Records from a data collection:

(** * LinkedIn automation engine: signal pipeline, ledger and review queue

    A shallow embedding of the JavaScript sources
    ([utils/stateStore.js], [triggers/githubTrigger.js],
    [triggers/signalClassifier.js], [services/dataNormalizer.js],
    [services/dataFetcher.js], [services/promptBuilder.js],
    [services/contentGenerator.js], [services/linkedinPublisher.js],
    [services/imagePromptGenerator.js], [workflows/workflowEngine.js])
    together with the properties the specification states about them and
    further properties of the code.

    Conventions of the embedding:
    - a JavaScript string is its sequence of UTF-16 code units ([list N]);
    - a JavaScript number that the code only compares and adds (a
      confidence) is an exact rational; where the code reads a number back
      from a decimal numeral, the double nearest to the numeral is taken;
      counters, lengths and clock readings are integers;
    - an exception is an explicit [Throw] result, and a call that can throw
      after it has changed the state returns the state as well;
    - the clock, the random generator, the file system and the HTTP
      endpoints are inputs;
    - a log line is left out where [logger] is the exported [Logger]
      instance, whose methods return; what a log line evaluates on the way
      (a property of the argument) is kept where it can throw. *)

From Stdlib Require Import ZArith NArith List String Ascii QArith Qminmax Lqa Lia.
From Stdlib Require Import DecimalString DecimalZ Qround Qabs.
From stdpp Require Import base option list gmap.

#[local] Open Scope Z_scope.

(* ================================================================== *)
(** * JavaScript values *)
(* ================================================================== *)

Module JS.

(** Strings are sequences of UTF-16 code units. *)
Abbreviation jstring := (list N) (only parsing).

(** A source literal, character by character. *)
Definition js (s : string) : jstring :=
  List.map N_of_ascii (list_ascii_of_string s).

(** The characters matched by [\s] in a regular expression and removed by
    [String.prototype.trim]: WhiteSpace and LineTerminator. *)
Definition is_space (c : N) : bool :=
  ((9 <=? c) && (c <=? 13) || (c =? 32) || (c =? 160) || (c =? 5760)
   || (8192 <=? c) && (c <=? 8202) || (c =? 8232) || (c =? 8233)
   || (c =? 8239) || (c =? 8287) || (c =? 12288) || (c =? 65279))%N.

Definition SPACE : N := 32%N.
Definition DOT : N := 46%N.

(** [s.replace(/\s+/g, ' ')]: every maximal run of white space becomes one
    space character. A white-space character followed by another one is
    dropped; the last one of the run is replaced. *)
Fixpoint collapseWhitespace (s : jstring) : jstring :=
  match s with
  | [] => []
  | c :: r =>
      if is_space c then
        match r with
        | c' :: _ => if is_space c' then collapseWhitespace r
                     else SPACE :: collapseWhitespace r
        | [] => [SPACE]
        end
      else c :: collapseWhitespace r
  end.

(** [s.replace(/\s+/g, '')]: white space is removed. *)
Definition removeWhitespace (s : jstring) : jstring :=
  List.filter (fun c => negb (is_space c)) s.

Fixpoint trimStart (s : jstring) : jstring :=
  match s with
  | [] => []
  | c :: r => if is_space c then trimStart r else s
  end.

Fixpoint trimEnd (s : jstring) : jstring :=
  match s with
  | [] => []
  | c :: r =>
      match trimEnd r with
      | [] => if is_space c then [] else [c]
      | r' => c :: r'
      end
  end.

(** [s.trim()] *)
Definition trim (s : jstring) : jstring := trimEnd (trimStart s).

(** [s.substring(0, e)]: the end index is clamped to [0, s.length]. *)
Definition substring0 (s : jstring) (e : Z) : jstring := take (Z.to_nat e) s.

(** [s.substr(start, len)] for non-negative arguments. *)
Definition substr (s : jstring) (start len : nat) : jstring :=
  take len (drop start s).

Definition jlength (s : jstring) : Z := Z.of_nat (length s).

(** Decimal rendering of an integer, as [`${n}`] prints it. *)
Definition dec (n : Z) : jstring := js (NilEmpty.string_of_int (Z.to_int n)).

Definition NL : jstring := [10%N].

Fixpoint join (sep : jstring) (parts : list jstring) : jstring :=
  match parts with
  | [] => []
  | [p] => p
  | p :: rest => p ++ sep ++ join sep rest
  end.

Fixpoint startsWith (prefix s : jstring) : bool :=
  match prefix, s with
  | [], _ => true
  | a :: p, b :: r => (a =? b)%N && startsWith p r
  | _ :: _, [] => false
  end.

Definition jstring_eqb (a b : jstring) : bool := bool_decide (a = b).

(** Values, as far as the sources inspect them. The fields of an object are
    kept in a list in which the first binding of a name is the visible one. *)
#[warnings="-register-all"] Inductive value : Type :=
| VUndefined
| VNull
| VBool (b : bool)
| VNum (n : Z)
| VStr (s : jstring)
| VObj (fields : list (string * value))
| VArr (items : list value).

(** [!!v] *)
Definition truthy (v : value) : bool :=
  match v with
  | VUndefined | VNull => false
  | VBool b => b
  | VNum n => negb (n =? 0)
  | VStr s => match s with [] => false | _ => true end
  | VObj _ | VArr _ => true
  end.

(** [a || b] *)
Definition or_else (a b : value) : value := if truthy a then a else b.

Inductive exn : Type :=
| TypeError (access : string)
| Error (message : jstring)
| AxiosError (status : option Z) (message : jstring).

(** [error.message]; the wording of a [TypeError] belongs to the engine and
    is represented by the access that failed. *)
Definition message (e : exn) : jstring :=
  match e with
  | TypeError access => js access
  | Error m => m
  | AxiosError _ m => m
  end.

(** [error.response?.status] *)
Definition response_status (e : exn) : option Z :=
  match e with
  | AxiosError st _ => st
  | _ => None
  end.

Inductive result (A : Type) : Type :=
| Ok (a : A)
| Throw (e : exn).
Arguments Ok {A} a.
Arguments Throw {A} e.

#[export] Instance result_ret : MRet result := fun A a => Ok a.

#[export] Instance result_bind : MBind result := fun A B k r =>
  match r with
  | Ok a => k a
  | Throw e => Throw e
  end.

(** [try { body } catch (error) { handler }] *)
Definition try_catch {A} (body : result A) (handler : exn -> result A) : result A :=
  match body with
  | Ok a => Ok a
  | Throw e => handler e
  end.

Fixpoint field (name : string) (fields : list (string * value)) : value :=
  match fields with
  | [] => VUndefined
  | (k, v) :: rest => if String.eqb k name then v else field name rest
  end.

(** [v.name] and [v[name]] for a literal name. Reading a property of
    [undefined] or [null] throws; strings and arrays have a [length];
    a name that is absent reads as [undefined]. *)
Definition get (v : value) (name : string) : result value :=
  match v with
  | VUndefined | VNull => Throw (TypeError name)
  | VObj fields => Ok (field name fields)
  | VStr s => Ok (if String.eqb name "length" then VNum (jlength s) else VUndefined)
  | VArr l => Ok (if String.eqb name "length" then VNum (Z.of_nat (length l))
                  else VUndefined)
  | VBool _ | VNum _ => Ok VUndefined
  end.

(** [v?.name] *)
Definition get_opt (v : value) (name : string) : value :=
  match get v name with
  | Ok x => x
  | Throw _ => VUndefined
  end.

(** [v[0]] *)
Definition first (v : value) : result value :=
  match v with
  | VUndefined | VNull => Throw (TypeError "0")
  | VArr (x :: _) => Ok x
  | VStr (c :: _) => Ok (VStr [c])
  | VObj fields => Ok (field "0" fields)
  | _ => Ok VUndefined
  end.

(** [`${v}`] *)
Fixpoint to_string (v : value) : jstring :=
  match v with
  | VUndefined => js "undefined"
  | VNull => js "null"
  | VBool true => js "true"
  | VBool false => js "false"
  | VNum n => dec n
  | VStr s => s
  | VObj _ => js "[object Object]"
  | VArr items =>
      join (js ",")
        ((fix each (l : list value) : list jstring :=
            match l with
            | [] => []
            | x :: r =>
                match x with
                | VUndefined | VNull => []
                | _ => to_string x
                end :: each r
            end) items)
  end.

(** [s.split(sep)] for a one-character separator. *)
Fixpoint splitOn (sep : N) (s : jstring) : list (list N) :=
  match s with
  | [] => [[]]
  | c :: r =>
      if (c =? sep)%N then [] :: splitOn sep r
      else match splitOn sep r with
           | p :: ps => (c :: p) :: ps
           | [] => [[c]]
           end
  end.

Task to carry out: Pull every line containing the word "embedding" out of the entries above.

Task output:
    A shallow embedding of the JavaScript sources
    Conventions of the embedding:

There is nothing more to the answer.